We have before alluded to Cooper’s fondness for animals. One incident is worth recording, as illustrating both that trait and his dauntless intrepidity. While the lions were one day engaged in their performances, springing over the head of their master, bounding from one side of the cage to the other, a favourite lioness failed to clear the movable barrier which the trainer uses to separate the animals when necessary, or, as in the present instance, as a kind of hurdle over which they are to leap in traversing the cage. The impulse of the spring forced apart the iron bars of the barrier, and the head and fore-part of the poor lioness were fixed as in a vice, at the height of some feet from the floor of the cage. The situation was somewhat critical, as Cooper had around him the other lions, which were evidently excited by the fix of their companion; but, nothing daunted, he attempted to release the prisoner by manual force. She was, however, too firmly fixed; and Cooper called for a mallet, a lever, and other tools, with which, unheeding his ferocious and excited attendants—against whom he for the time had no defence—he separated or broke the bars, and released the lioness from her painful position.
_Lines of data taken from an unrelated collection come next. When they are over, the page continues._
Ltac texts_step :=
  match goal with
  | |- q_texts _ _ (mbind _ _) => apply q_texts_bind; intros
  | |- q_texts _ _ (if ?b then _ else _) => destruct b
  | |- q_texts _ _ (match ?x with Some _ => _ | None => _ end) => destruct x
  | |- q_texts _ _ (q_ret _ _ _ _ _ _) => apply q_texts_ret
  | |- q_texts _ _ (Some (_, mk_qout _ [] _ _ _)) => apply q_texts_drop
  | |- q_texts _ _ (q_ret_dropcheck _ _ _ _ _ _ _ _ _ _ _ _) => apply q_texts_dropcheck
  | |- bytes_ok (_ ++ _) => apply bytes_ok_app
  | |- bytes_ok (take _ _) => apply bytes_ok_take
  | |- bytes_ok (cstr _) => apply bytes_ok_cstr
  | |- bytes_ok (if ?b then _ else _) => destruct b
  | |- bytes_ok [] => constructor
  | H : forall p t call, _ |- bytes_ok (q_text _ _ _) => apply H; [done || (unfold is_byte in *; lia)..|]
  | H : rd_range _ _ _ = Some ?x |- bytes_ok ?x => eapply bytes_ok_rd_range; [|exact H]
  end || done.
Lemma q_process_texts size via path_end pathlen orig :
  q_texts via path_end (q_process cfg c pdata size via path_end pathlen orig).
Proof.
  pose proof Hb as [H1 H2 H3 H4 H5]. unfold q_process. apply q_texts_bind. intros f Hf.
  apply q_find_spec in Hf as (Hv & Hpe & Hqs & Hc).
  assert (forall t, 0 <= t < 256 -> bytes_ok (q_text (q_protocol_id cfg) t (serverid cfg))) as Hid
    by (intros; by apply q_text_bytes).
  assert (bytes_ok (str ",TCPIP*") /\ bytes_ok (str ",TCPXX*")) as [Hip Hxx]
    by (split; apply bytes_ok_b; reflexivity).
  assert (forall p t call, 0 <= p < 256 -> 0 <= t < 256 -> bytes_ok call -> bytes_ok (q_text p t call)) as Hqt
    by (intros; by apply q_text_bytes).
  assert (q_kept via path_end pdata) as Hkept by by left.
  unfold q_inport, q_outbound, q_clientonly, q_inport_generate, snprintf. cbv zeta.
  repeat texts_step.
  all: rename select (_ = Some x0) into Hw.
  - eapply q_kept_bytes, retype_kept; [done..|exact Hw].
  - eapply retype_kept; [done..|exact Hw].
Qed.
End Texts.

(** ** The algorithm is defined on every well-formed header *)

Section Defined.
Context `{ClientDirectory}.

(** Spans that lie in the packet, before its end. *)
Definition spans_in (pdata : list Z) (lo hi : Z) : list (Z * Z) -> Prop :=
  Forall (fun sp => lo <= sp.1 /\ 0 <= sp.2 /\ sp.1 + sp.2 <= hi /\ hi < zlen pdata).

Lemma q_callv_in n pdata p pe :
  0 <= p -> pe < zlen pdata ->
  exists v last, q_callv n pdata p pe = Some (v, last) /\ p <= last <= Z.max p pe /\
    spans_in pdata p pe (q_call_spans v (last + 1)) /\
    Forall (fun a => p <= a <= last) v.
Proof.
  intros Hp Hpe. revert p Hp. induction n as [|n IH]; intros p Hp; cbn [q_callv].
  - exists [], p. repeat split; [lia..| |]; constructor.
  - destruct (p <? pe) eqn:E; [|exists [], p; repeat split; [lia..| |]; constructor].
    destruct (scan_in pdata p pe (fun c => negb (c =? ch_comma))) as [p1 H1]; [lia..|].
    rewrite H1. cbn [mbind option_bind]. apply scan_spec in H1 as (Hp1 & _ & Hs1); [|lia].
    destruct (p1 =? pe) eqn:E1; [exists [], p1; repeat split; [lia..| |]; constructor|].
    destruct (scan_in pdata p1 pe (fun c => c =? ch_comma)) as [p2 H2]; [lia..|].
    rewrite H2. cbn [mbind option_bind]. apply scan_spec in H2 as (Hp2 & _ & Hs2); [|lia].
    assert (p1 < p2).
    { destruct (decide (p1 = p2)) as [->|]; [|lia].
      destruct Hs1 as (x & Hx & Hcx); [lia|]. destruct Hs2 as (y & Hy & Hcy); [lia|].
      rewrite Hx in Hy. injection Hy as <-. by rewrite Hcy in Hcx. }
    destruct (IH p2 ltac:(lia)) as (v & last & Hv & Hl & Hsp & Hva).
    rewrite Hv. cbn [mbind option_bind].
    exists (p1 :: v), last. split; [done|]. split; [lia|]. split.
    + cbn [q_call_spans]. constructor; cbn [fst snd].
      * destruct v as [|b v]; [|inversion Hva; subst]; repeat split; lia.
      * eapply Forall_impl; [|exact Hsp]. cbn. intros ? ?. repeat split; lia.
    + constructor; [lia|]. eapply Forall_impl; [|exact Hva]. cbn. intros. lia.
Qed.

Lemma q_call_twice_in pdata call l rest lo hi :
  0 <= lo -> spans_in pdata lo hi rest -> exists b, q_call_twice pdata call l rest = Some b.
Proof.
  intros Hlo. induction 1 as [|[a m] rest Hs _ IH]; cbn [q_call_twice]; [eauto|].
  cbn in Hs. destruct (l =? m) eqn:E; [|done]. rewrite rd_range_in by lia. cbn.
  destruct (beq _ _); eauto.
Qed.

Lemma q_check_calls_in c pdata ty spans b lo hi :
  0 <= lo -> spans_in pdata lo hi spans -> exists r, q_check_calls c pdata ty spans b = Some r.
Proof.
  intros Hlo Hs. revert b. induction Hs as [|[a l] rest Hx Hs IH]; intros b; cbn [q_check_calls];
    [eauto|]. cbn in Hx. rewrite (rd_range_in pdata a l) by lia. cbn [mbind option_bind].
  destruct (q_call_twice_in pdata (slice pdata a l) l rest lo hi) as [tw Htw]; [done..|].
  rewrite Htw. cbn [mbind option_bind]. do 4 (split_if; [eauto|]).
  assert (exists fs : bool, (if ty =? 85 then
      src ← rd_range pdata 0 l;
      if beq (slice pdata a l) src then x ← rd pdata l; Some (x =? ch_gt) else Some false
    else Some false) = Some fs) as [fs ->].
  { split_if; [|eauto]. rewrite rd_range_in by lia. cbn [mbind option_bind].
    split_if; [|eauto]. destruct (rd_in pdata l) as [y ->]; [lia|]. cbn. eauto. }
  cbn [mbind option_bind]. destruct fs; eauto.
Qed.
Mr. Myers relates an account of a desperate fight between a Senegal and Nubian lion, which, in the absence of Cooper, he and his people vainly tried to stop by red-hot iron bars, by throwing several pounds of snuff into their eyes, and other unsuccessful means. The fight resulted in the death of the larger lion before Cooper could arrive to separate the furious beasts; but, on his arrival, he at once entered the cage, severely chastised the victor, and attaching ropes to the body of the dead lion, dragged it out of the cage without molestation.

Mr. Myers’ experience of a quarter of a century with lions tells him that, contrary to popular belief, lions born in captivity are less intelligent and much more fierce and nimble than those born in a state of liberty. The victor in the above-related fight was born in captivity. But whether born in the great forests of the tropics or the narrow cages of the travelling menagerie, all fierce animals are alike cowed by the magnetic power of John Cooper, and Mr. Myers’ longstanding challenge of £100,000 to be awarded to any lion-tamer in the world who will perform the same feats as John Cooper is still unaccepted.